Joshua Burch, a DC native and grassroots activist for statehood, said he’s not discouraged by the bill’s glum prospects. Rather, he sees the hearing as an important first step in developing a dialogue around DC statehood.

“As a lifelong citizen of the District of Columbia this is the only bill that will make me an equal American citizen,” he said in a statement. “As a father this is the only bill that will give my children what they rightly deserve: equality.”

More than two centuries ago, the US states of Maryland and Virginia ceded portions of their land to create the District of Columbia. The district, named after the country’s first president George Washington and explorer Christopher Columbus, was formed into the seat of America’s young democracy.

In 1800, Congress moved the nation’s capital to Washington DC from Philadelphia. Soon after, Congress passed the Organic Act of 1801, which officially brought the district under control of the federal government. No longer part of a state, residents of the district lost their right to vote for members of Congress and, at the time, for president. Nearly half a century later, the land ceded by Virginia to form DC was returned, decreasing the district’s size by nearly a third.

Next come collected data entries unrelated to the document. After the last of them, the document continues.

(** * Output profiles ([src/javascript/profile.js])

    A shallow embedding of the [profile] module of zen-coding/emmet and the
    properties of its registry and accessors.

    Modelling conventions.

    - JavaScript values are split in two layers.  [prim] holds the primitive
      values (undefined, null, booleans, numbers, strings); [val] adds
      references to heap objects.  Option values and the scalar parameters
      documented as [{String}] in the source range over [prim]; an object is
      a flat record of primitive-valued properties.
    - Numbers are modelled by the integers (the only numeric option,
      [inline_break], is a count).
    - Strings are sequences of 8-bit characters; [toLowerCase] and
      [toUpperCase] map the ASCII letters and leave other characters alone.
    - The language semantics followed is ECMAScript 5.1, non-strict code.
      An operation either completes normally or throws ([completion]).
      [Object.prototype] has the members of ES5.1 §15.2.4; the
      non-standard [__proto__] accessor is not modelled.
    - Objects live in a heap (a list indexed by location, allocation appends),
      so that identity and in-place mutation are visible.
    - [_.extend], [_.defaults] and [_.isString] come from Underscore (1.3),
      which is not part of this module; they are modelled from their
      documented behaviour.  [getSubset] (resources) and
      [getCaretPlaceholder] (utils) are collaborators taken as parameters. *)

From Stdlib Require Import ZArith Ascii String List Bool Lia.
From stdpp Require Import base option list gmap strings pretty fin_maps.

Open Scope string_scope.

(** ** Values *)

Inductive prim : Type :=
| PUndef
| PNull
| PBool (b : bool)
| PNum (n : Z)
| PStr (s : string).

Definition loc := nat.

Inductive val : Type :=
| VPrim (p : prim)
| VRef (l : loc).

Definition undefined : val := VPrim PUndef.
Definition VStr (s : string) : val := VPrim (PStr s).

Inductive error : Type :=
| TypeError.

(** Completion of an expression: a value, or a thrown exception. *)
Inductive completion (A : Type) : Type :=
| Normal (a : A)
| Throw (e : error).
Arguments Normal {A} a.
Arguments Throw {A} e.


#[global] Instance prim_eq_dec : EqDecision prim.
Proof. solve_decision. Defined.

#[global] Instance val_eq_dec : EqDecision val.
Proof. solve_decision. Defined.

(** ** Strings *)

(** The one-character string holding a double quote. *)
Definition dquote : string := String "034"%char EmptyString.

Definition is_upper (c : ascii) : bool :=
  let n := nat_of_ascii c in (65 <=? n)%nat && (n <=? 90)%nat.

Definition is_lower (c : ascii) : bool :=
  let n := nat_of_ascii c in (97 <=? n)%nat && (n <=? 122)%nat.

Definition lower_char (c : ascii) : ascii :=
  if is_upper c then ascii_of_nat (nat_of_ascii c + 32) else c.

Definition upper_char (c : ascii) : ascii :=
  if is_lower c then ascii_of_nat (nat_of_ascii c - 32) else c.

Fixpoint map_string (f : ascii -> ascii) (s : string) : string :=
  match s with
  | EmptyString => EmptyString
  | String c s' => String (f c) (map_string f s')
  end.

(** [s.toLowerCase()] and [s.toUpperCase()] on a string [s], on the ASCII
    letters.  The Unicode mappings of the language agree with them on ASCII
    text and differ beyond it (they may even change the length of a
    string). *)
Definition toLowerCase (s : string) : string := map_string lower_char s.
Definition toUpperCase (s : string) : string := map_string upper_char s.

(** ** Conversions (ES5.1 §9) *)

(** ToBoolean. *)
Definition truthy (p : prim) : bool :=
  match p with
  | PUndef | PNull => false
  | PBool b => b
  | PNum n => negb (n =? 0)%Z
  | PStr s => negb (String.eqb s "")
  end.

(** Objects are always truthy. *)
Definition truthy_val (v : val) : bool :=
  match v with
  | VPrim p => truthy p
  | VRef _ => true
  end.

(** [String(p)] on a primitive.  A number prints its decimal digits (the
    exponent form of very large numbers is not modelled). *)
Definition to_string (p : prim) : string :=
  match p with
  | PUndef => "undefined"
  | PNull => "null"
  | PBool true => "true"
  | PBool false => "false"
  | PNum n => pretty n
  | PStr s => s
  end.

(** [p == lit] where [lit] is a string literal that does not denote a number
    ([ToNumber lit] is NaN, as for ['single'] and ['xhtml']): undefined and
    null are only equal to each other; a number is compared with NaN and a
    boolean is first converted to a number, so both give false; two strings
    are compared character by character. *)
Definition loose_eq_word (p : prim) (lit : string) : bool :=
  match p with
  | PStr s => String.eqb s lit
  | _ => false
  end.

(** [p === true]. *)
Definition strict_eq_true (p : prim) : bool :=
  match p with
  | PBool true => true
  | _ => false
  end.

(** [a || b]. *)
Definition or_else (a b : prim) : prim := if truthy a then a else b.

(** [p.toLowerCase()] and [p.toUpperCase()] on a primitive receiver: only
    strings have these methods; on undefined and null the property access
    throws, on booleans and numbers the call of an undefined member does. *)
Definition call_toLowerCase (p : prim) : completion prim :=
  match p with
  | PStr s => Normal (PStr (toLowerCase s))
  | _ => Throw TypeError
  end.

Definition call_toUpperCase (p : prim) : completion prim :=
  match p with
  | PStr s => Normal (PStr (toUpperCase s))
  | _ => Throw TypeError
  end.

(** ** [stringCase] (lines 102-111) *)

(** The scrutinee of the switch: [String(caseValue || '').toLowerCase()]. *)
Definition case_key (caseValue : prim) : string :=
  toLowerCase (to_string (or_else caseValue (PStr ""))).

Definition stringCase (str caseValue : prim) : completion prim :=
  let c := case_key caseValue in
  if String.eqb c "lower" then call_toLowerCase str
  else if String.eqb c "upper" then call_toUpperCase str
  else Normal str.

Another century passed before the Constitution was amended to grant DC residents the right to vote in presidential elections. The 23rd amendment awarded the nation’s capital three votes in the electoral college, whose members are responsible for selecting the US president. In 1964, DC residents voted for the first time since 1800 in a presidential election.

About a decade later, Congress granted the city home rule, allowing for the creation of a local government. DC now has a mayor and a 13-member council. To this day, DC residents lack representation in Congress, save for a non-voting delegate to the House of Representatives and a “shadow” delegation.

The proposed ‘New Columbia’ would form the nation’s 51st state, created from land that is now the District of Columbia. However, certain areas would remain a part of the district, including principal federal monuments, the White House, the capitol, the supreme court, the federal executive, legislative and judicial office buildings located adjacent to the mall as well as certain military property.

As proposed, DC’s mayor would become the governor, and the council would be transformed into a state legislature. The district’s residents would be able to elect voting members of Congress.

Before statehood could happen, there are significant constitutional and legal concerns that would have to be considered, including what to do about the 23rd amendment. There is also a question about whether Maryland, the original owner of the land, would have to give its consent for DC to become a state.

Constitutionality aside, partisan politics practically guarantee the bill will not pass Congress. DC voters are overwhelming Democratic, and congressional Republicans are not likely to approve a bill that would hand over two Senate seats and a House seat to Democrats.

In the infinitesimal possibility this bill finds its way onto the president’s desk, DC statehood would be in the hands of a statehood supporter.

“I’m in DC, so I’m for it,” Obama said, speaking at a public school in Washington in July.

He continued: “Folks in DC pay taxes like everybody else. They contribute to the overall well-being of the country like everybody else. They should be represented like everybody else. And it’s not as if Washington DC is not big enough compared to other states. There has been a long movement to get DC statehood, and I’ve been for it for quite some time.”